Vision Transformer - Pytorch
Pytorch implementation of Vision Transformer. Pretrained pytorch weights are provided which are converted from original jax/flax weights. This is a project of the ASYML family and CASL.
Introduction
Pytorch implementation of paper An Image is Worth 16x16 Words: Transformers for Image Recognition at Scale. We provide the pretrained pytorch weights which are converted from pretrained jax/flax models. We also provide fine-tune and evaluation script. Similar results as in original implementation are achieved.
Installation
Create environment:
conda create --name vit --file requirements.txt
conda activate vit
Available Models
We provide pytorch model weights, which are converted from original jax/flax wieghts. You can download them and put the files under 'weights/pytorch' to use them.
Otherwise you can download the original jax/flax weights and put the fimes under 'weights/jax' to use them. We'll convert the weights for you online.
Datasets
Currently three datasets are supported: ImageNet2012, CIFAR10, and CIFAR100. To evaluate or fine-tune on these datasets, download the datasets and put them in 'data/dataset_name'.

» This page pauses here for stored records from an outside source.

(** X16. The reported numbers do not depend on the order of the gathered
    rows: for two lists of gathered rows that are rearrangements of each
    other, the block ends with the same [all_f1_scores] or the same
    exception, and emits the same events one by one, up to the order of
    the lines within each written file. *)
Theorem report_config_order_independent (save_dir config : string)
    (num : Z * Z) (gathered_data gathered_data' : list Example)
    (all_f1_scores : list spec_float) :
  gathered_data ≡ₚ gathered_data' ->
  (report_config save_dir config num gathered_data all_f1_scores).2
  = (report_config save_dir config num gathered_data' all_f1_scores).2
  /\ Forall2 alike
       (report_config save_dir config num gathered_data all_f1_scores).1
       (report_config save_dir config num gathered_data' all_f1_scores).1.
Proof.
  intros Hperm. unfold report_config.
  assert (P1 : filter (fun e => label e ≠ -1) gathered_data
               ≡ₚ filter (fun e => label e ≠ -1) gathered_data')
    by now apply filter_Permutation.
  assert (P2 : filter (fun e => label e = -1) gathered_data
               ≡ₚ filter (fun e => label e = -1) gathered_data')
    by now apply filter_Permutation.
  set (data1 := filter (fun e => label e ≠ -1) gathered_data) in *.
  set (data2 := filter (fun e => label e = -1) gathered_data) in *.
  set (data1' := filter (fun e => label e ≠ -1) gathered_data') in *.
  set (data2' := filter (fun e => label e = -1) gathered_data') in *.
  rewrite <- (Permutation_length P1), <- (Permutation_length P2).
  assert (Hfiles : forall p1 p2 : string,
            Forall2 alike [WriteFile p1 data1; WriteFile p2 data2]
              [WriteFile p1 data1'; WriteFile p2 data2']).
  { intros p1 p2. constructor; [now split|]. constructor; [now split|].
    constructor. }
  destruct (mapM_get_match_Permutation _ _ P1)
    as [(m1 & m1' & -> & -> & Hm1)|[-> ->]];
    [destruct (mapM_get_match_Permutation _ _ P2)
       as [(m2 & m2' & -> & -> & Hm2)|[-> ->]]|]; cbn [fst snd].
  - rewrite (accuracy_Permutation _ _ Hm1), (accuracy_Permutation _ _ Hm2).
    split; [reflexivity|].
    apply Forall2_app; [|apply alike_refl].
    apply Forall2_app; [apply alike_refl|].
    apply Forall2_app; [apply alike_refl | apply Hfiles].
  - split; [reflexivity|].
    apply Forall2_app; [apply alike_refl|].
    apply Forall2_app; [apply alike_refl | apply Hfiles].
  - split; [reflexivity|].
    apply Forall2_app; [apply alike_refl|].
    apply Forall2_app; [apply alike_refl | apply Hfiles].
Qed.

Lemma report_config_order_independent_witness :
  (report_config "outputs" "gsm8k" (1, 1)
     [row_error_missed; row_correct_flagged] []).2
  = (report_config "outputs" "gsm8k" (1, 1)
       [row_correct_flagged; row_error_missed] []).2.
Proof.
  apply (report_config_order_independent "outputs" "gsm8k" (1, 1)
           [row_error_missed; row_correct_flagged]
           [row_correct_flagged; row_error_missed] []).
  apply perm_swap.
Defined.

(** X17. A configuration without erroneous rows, or without correct rows,
    has no F1 value: when all gathered rows have the label -1, or none has,
    and each carries a match, the accuracy of the empty side is NaN (the
    mean of no value) and NaN is what the block appends to
    [all_f1_scores]. *)
Theorem report_config_one_sided_is_nan (save_dir config : string)
    (num : Z * Z) (gathered_data : list Example)
    (all_f1_scores : list spec_float) :
  Forall (fun e => label e = -1) gathered_data
  \/ Forall (fun e => label e ≠ -1) gathered_data ->
  Forall (fun e => is_Some (match_ e)) gathered_data ->
  accuracy [] = S754_nan
  /\ (report_config save_dir config num gathered_data all_f1_scores).2
     = Ok (all_f1_scores ++ [S754_nan]).
Proof.
  intros Hside Hall. split; [apply accuracy_nil|].
  now apply report_config_one_sided.
Qed.

Lemma report_config_one_sided_is_nan_witness :
  (report_config "outputs" "gsm8k" (0, 1) [row_correct_flagged] []).2
  = Ok [S754_nan].
Proof.
  apply (report_config_one_sided_is_nan "outputs" "gsm8k" (0, 1)
           [row_correct_flagged] []).
  - left. repeat constructor.
  - repeat constructor. simpl. eauto.
Defined.

(** X18. A gathered row without a match stops the block after the files:
    the accuracy computation raises [KeyError], both result files have been
    written by then, the last event is the writing of the correct file and
    no report is printed. *)
Theorem report_config_missing_match_raises (save_dir config : string)
    (num : Z * Z) (gathered_data : list Example)
    (all_f1_scores : list spec_float) :
  Exists (fun e => match_ e = None) gathered_data ->
  (report_config save_dir config num gathered_data all_f1_scores).2
  = Raise KeyError
  /\ last (report_config save_dir config num gathered_data all_f1_scores).1
     = Some (WriteFile (save_dir +:+ "/" +:+ config +:+ "_correct.jsonl")
               (filter (fun e => label e = -1) gathered_data))
  /\ (WriteFile (save_dir +:+ "/" +:+ config +:+ "_error.jsonl")
        (filter (fun e => label e ≠ -1) gathered_data)
      ∈ (report_config save_dir config num gathered_data all_f1_scores).1).
Proof.
  intros Hex. unfold report_config.
  set (data1 := filter (fun e => label e ≠ -1) gathered_data).
  set (data2 := filter (fun e => label e = -1) gathered_data).
  assert (Hlast : forall (w : list event) (a b : event),
            last (w ++ [a; b]) = Some b /\ a ∈ w ++ [a; b]).
  { intros w a b. split.
    - change [a; b] with ([a] ++ [b]). rewrite app_assoc. apply last_snoc.
    - apply elem_of_app. right. left. }
  assert (Hraise : mapM get_match data1 = Raise KeyError
                   \/ mapM get_match data2 = Raise KeyError).
  { apply Exists_exists in Hex as (e & Hin & Hnone).
    destruct (decide (label e = -1)) as [Heq|Hne].
    - right. destruct (mapM_get_match_cases data2) as [[Hall _]|[_ E]];
        [|exact E].
      exfalso. rewrite Forall_forall in Hall. destruct (Hall e) as [b Hb].
      + apply list_elem_of_filter. now split.
      + rewrite Hnone in Hb. discriminate Hb.
    - left. destruct (mapM_get_match_cases data1) as [[Hall _]|[_ E]];
        [|exact E].
      exfalso. rewrite Forall_forall in Hall. destruct (Hall e) as [b Hb].
      + apply list_elem_of_filter. now split.
      + rewrite Hnone in Hb. discriminate Hb. }
  destruct (mapM_get_match_cases data1) as [[_ E1]|[_ E1]]; rewrite E1.
  - destruct Hraise as [H|H]; [rewrite E1 in H; discriminate H|].
    rewrite H. cbn [fst snd]. split; [reflexivity|].
    rewrite !app_assoc. apply Hlast.
  - cbn [fst snd]. split; [reflexivity|].
    rewrite !app_assoc. apply Hlast.
Qed.

Lemma report_config_missing_match_raises_witness :
  (report_config "outputs" "gsm8k" (1, 1)
     [row_error_missed; example_no_steps] []).2
  = Raise KeyError.
Proof.
  apply (report_config_missing_match_raises "outputs" "gsm8k" (1, 1)
           [row_error_missed; example_no_steps] []).
  apply Exists_cons_tl, Exists_cons_hd. reflexivity.
Defined.

(** ** Padding and the count check *)

Lemma padded_indices_in_range (n total_size : nat) :
  Forall (fun i => (i < n)%nat) (padded_indices n total_size).
Proof.
  assert (Hall : Forall (fun i => (i < n)%nat) (seq 0 n)).
  { apply Forall_forall. intros j Hj. apply elem_of_seq in Hj. lia. }
  unfold padded_indices. destruct (_ <=? _)%nat; apply Forall_app.
  - split; [exact Hall | now apply Forall_take].
  - split; [exact Hall|].
    apply Forall_take, Forall_concat, Forall_replicate. exact Hall.
Qed.

Lemma length_omap_total {A B} (f : A -> option B) (l : list A) :
  Forall (fun x => is_Some (f x)) l -> length (omap f l) = length l.
Proof.
  induction 1 as [|x l [y Hy] _ IH]; [reflexivity|].
  change (omap f (x :: l))
    with (match f x with Some z => z :: omap f l | None => omap f l end).
  rewrite Hy. simpl. now rewrite IH.
Qed.

Lemma filter_label_lengths (l : list Example) :
  Nat.add (length (filter (fun e => label e ≠ -1) l))
    (length (filter (fun e => label e = -1) l))
  = length l.
Proof.
  rewrite <- length_app. apply Permutation_length, filter_label_partition.
Qed.

(** X19. Padding is always noticed by the count check.  Under the
    distributed sampler with a number of processes that does not divide
    the size of the dataset, the main process gathers
    [ceil(N / W) * W > N] rows, so when the expected counts add up to the
    size of the dataset the block prints at least one count warning. *)
Theorem padding_triggers_count_warning (tokenizer : string -> list Z)
    (pad_token_id : Z) (separator : string)
    (classify : list (list Z) -> nat -> nat -> Z)
    (dataset : list Example) (w : nat) (world : list (list Example))
    (save_dir config : string) (num : Z * Z)
    (all_f1_scores : list spec_float) :
  (1 <= w)%nat ->
  ~ Nat.divide w (length dataset) ->
  Forall2 (fun r data =>
             run_worker tokenizer pad_token_id separator classify dataset
               (mkAccelerator w r "MULTI_GPU") = Ok data)
    (seq 0 w) world ->
  num.1 + num.2 = Z.of_nat (length dataset) ->
  exists data merged : list Example,
    world !! 0%nat = Some data
    /\ gather_objects world data (mkAccelerator w 0 "MULTI_GPU") = Some merged
    /\ length merged = (ceil_div (length dataset) w * w)%nat
    /\ (length dataset < length merged)%nat
    /\ Exists (fun ev => is_warning ev = true)
         (report_config save_dir config num merged all_f1_scores).1.
Proof.
  intros Hw Hndiv Hrun Hnum.
  set (n := length dataset) in *.
  set (total := (ceil_div n w * w)%nat).
  assert (Hn : (1 <= n)%nat).
  { destruct n; [|lia]. exfalso. apply Hndiv. apply Nat.divide_0_r. }
  assert (Hw2 : w <> 1%nat).
  { intros ->. apply Hndiv. apply Nat.divide_1_l. }
  assert (Hcov : (n < total)%nat).
  { pose proof (ceil_div_covers n w Hw) as Hle. fold total in Hle.
    destruct (decide (n = total)) as [E|]; [|lia].
    exfalso. apply Hndiv. exists (ceil_div n w). exact E. }
  assert (Hworld : Forall2
            (fun r data =>
               scored_shard dataset (mkAccelerator w r "MULTI_GPU") data)
            (seq 0 w) world).
  { eapply Forall2_impl; [exact Hrun|]. intros r data H.
    eapply run_worker_scored. exact H. }
  assert (Hlen : length (concat world) = total).
  { rewrite <- (length_map raw).
    rewrite (Permutation_length (gathered_rows_padded _ _ _ Hw Hworld)).
    fold n total. rewrite length_omap_total.
    - apply padded_indices_length; lia.
    - eapply Forall_impl; [apply padded_indices_in_range|].
      intros i Hi. simpl in Hi.
      destruct (lookup_lt_is_Some_2 dataset i Hi) as [e ->]. simpl. eauto. }
  assert (Hlw : length world = w).
  { rewrite <- (Forall2_length _ _ _ Hrun). apply length_seq. }
  destruct world as [|data world]; [simpl in Hlw; lia|].
  exists data, (concat (data :: world)). split; [reflexivity|]. split.
  { unfold gather_objects, is_main_process. simpl num_processes.
    destruct (Nat.eqb_spec w 1) as [E|_]; [contradiction|]. simpl.
    now rewrite foldl_app_concat. }
  split; [exact Hlen|]. split; [rewrite Hlen; exact Hcov|].
  pose proof (filter_label_lengths (concat (data :: world))) as Hsum.
  unfold report_config.
  set (data1 := filter (fun e => label e ≠ -1) (concat (data :: world))) in *.
  set (data2 := filter (fun e => label e = -1) (concat (data :: world))) in *.
  set (files := [WriteFile _ data1; WriteFile _ data2]).
  assert (Hwarn : Exists (fun ev => is_warning ev = true)
            ((if bool_decide (Z.of_nat (length data1) ≠ num.1)
              then [PrintErrorMismatch config (length data1) num.1] else [])
             ++ (if bool_decide (Z.of_nat (length data2) ≠ num.2)
                 then [PrintCorrectMismatch config (length data2) num.2]
                 else [])
             ++ files)).
  { destruct (decide (Z.of_nat (length data1) = num.1)) as [E1|N1].
    - assert (N2 : Z.of_nat (length data2) ≠ num.2) by lia.
      apply Exists_app. right.
      rewrite (bool_decide_eq_true_2 _ N2). now apply Exists_cons_hd.
    - rewrite (bool_decide_eq_true_2 _ N1). now apply Exists_cons_hd. }
  destruct (mapM get_match data1) as [m1|err1];
    [destruct (mapM get_match data2) as [m2|err2]|]; cbn [fst];
    try exact Hwarn.
  apply Exists_app. left. exact Hwarn.
Qed.

Lemma padding_triggers_count_warning_witness :
  exists data merged : list Example,
    gather_objects (world_of three_rows 2 "MULTI_GPU") data
      (mkAccelerator 2 0 "MULTI_GPU") = Some merged
    /\ length merged = 4%nat
    /\ Exists (fun ev => is_warning ev = true)
         (report_config "outputs" "gsm8k" (2, 1) merged []).1.
Proof.
  destruct (padding_triggers_count_warning char_tokenizer 0 newline
              parity_classify three_rows 2 (world_of three_rows 2 "MULTI_GPU")
              "outputs" "gsm8k" (2, 1) [])
    as (data & merged & _ & Hg & Hlen & _ & Hwarn).
  - lia.
  - intros [q Hq]. change (length three_rows) with 3%nat in Hq. lia.
  - repeat constructor; vm_compute; reflexivity.
  - reflexivity.
  - exists data, merged. split; [exact Hg|]. split; [exact Hlen | exact Hwarn].
Defined.

(** ** The loop over the configurations *)

Lemma fadd_nan_l (x : spec_float) : fadd S754_nan x = S754_nan.
Proof. now destruct x. Qed.

Lemma foldl_fadd_nan (l : list spec_float) :
  foldl fadd S754_nan l = S754_nan.
Proof.
  induction l as [|x l IH]; [reflexivity|].
  change (foldl fadd (fadd S754_nan x) l = S754_nan).
  now rewrite fadd_nan_l.
Qed.

Lemma np_mean_floats_nan (l : list spec_float) :
  S754_nan ∈ l -> np_mean_floats l = S754_nan.
Proof.
  intros Hin. unfold np_mean_floats.
  assert (E : forall acc, foldl fadd acc l = S754_nan).
  { induction l as [|x l IH]; intros acc; [inversion Hin|].
    change (foldl fadd (fadd acc x) l = S754_nan).
    apply elem_of_cons in Hin as [<-|Hin].
    - now rewrite fadd_nan_r, foldl_fadd_nan.
    - now apply IH. }
  rewrite E. apply fdiv_nan_l.
Qed.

More datasets will be supported.
Fine-Tune/Train
python src/train.py --exp-name ft --n-gpu 4 --tensorboard --model-arch b16 --checkpoint-path weights/pytorch/imagenet21k+imagenet2012_ViT-B_16.pth --image-size 384 --batch-size 32 --data-dir data/ --dataset CIFAR10 --num-classes 10 --train-steps 10000 --lr 0.03 --wd 0.0
Evaluation
Make sure you have downloaded the pretrained weights either in '.npy' format or '.pth' format
python src/eval.py --model-arch b16 --checkpoint-path weights/jax/imagenet21k+imagenet2012_ViT-B_16.npy --image-size 384 --batch-size 128 --data-dir data/ImageNet --dataset ImageNet --num-classes 1000
Results and Models
Pretrained Results on ImageNet2012
upstream | model | dataset | orig. jax acc | pytorch acc | model link |
---|---|---|---|---|---|
imagenet21k | ViT-B_16 | imagenet2012 | 84.62 | 83.90 | checkpoint |
imagenet21k | ViT-B_32 | imagenet2012 | 81.79 | 81.14 | checkpoint |
imagenet21k | ViT-L_16 | imagenet2012 | 85.07 | 84.94 | checkpoint |
imagenet21k | ViT-L_32 | imagenet2012 | 82.01 | 81.03 | checkpoint |
Fine-Tune Results on CIFAR10/100
Due to limited GPU resources, the fine-tune results are obtained by using a batch size of 32 which may impact the performance a bit.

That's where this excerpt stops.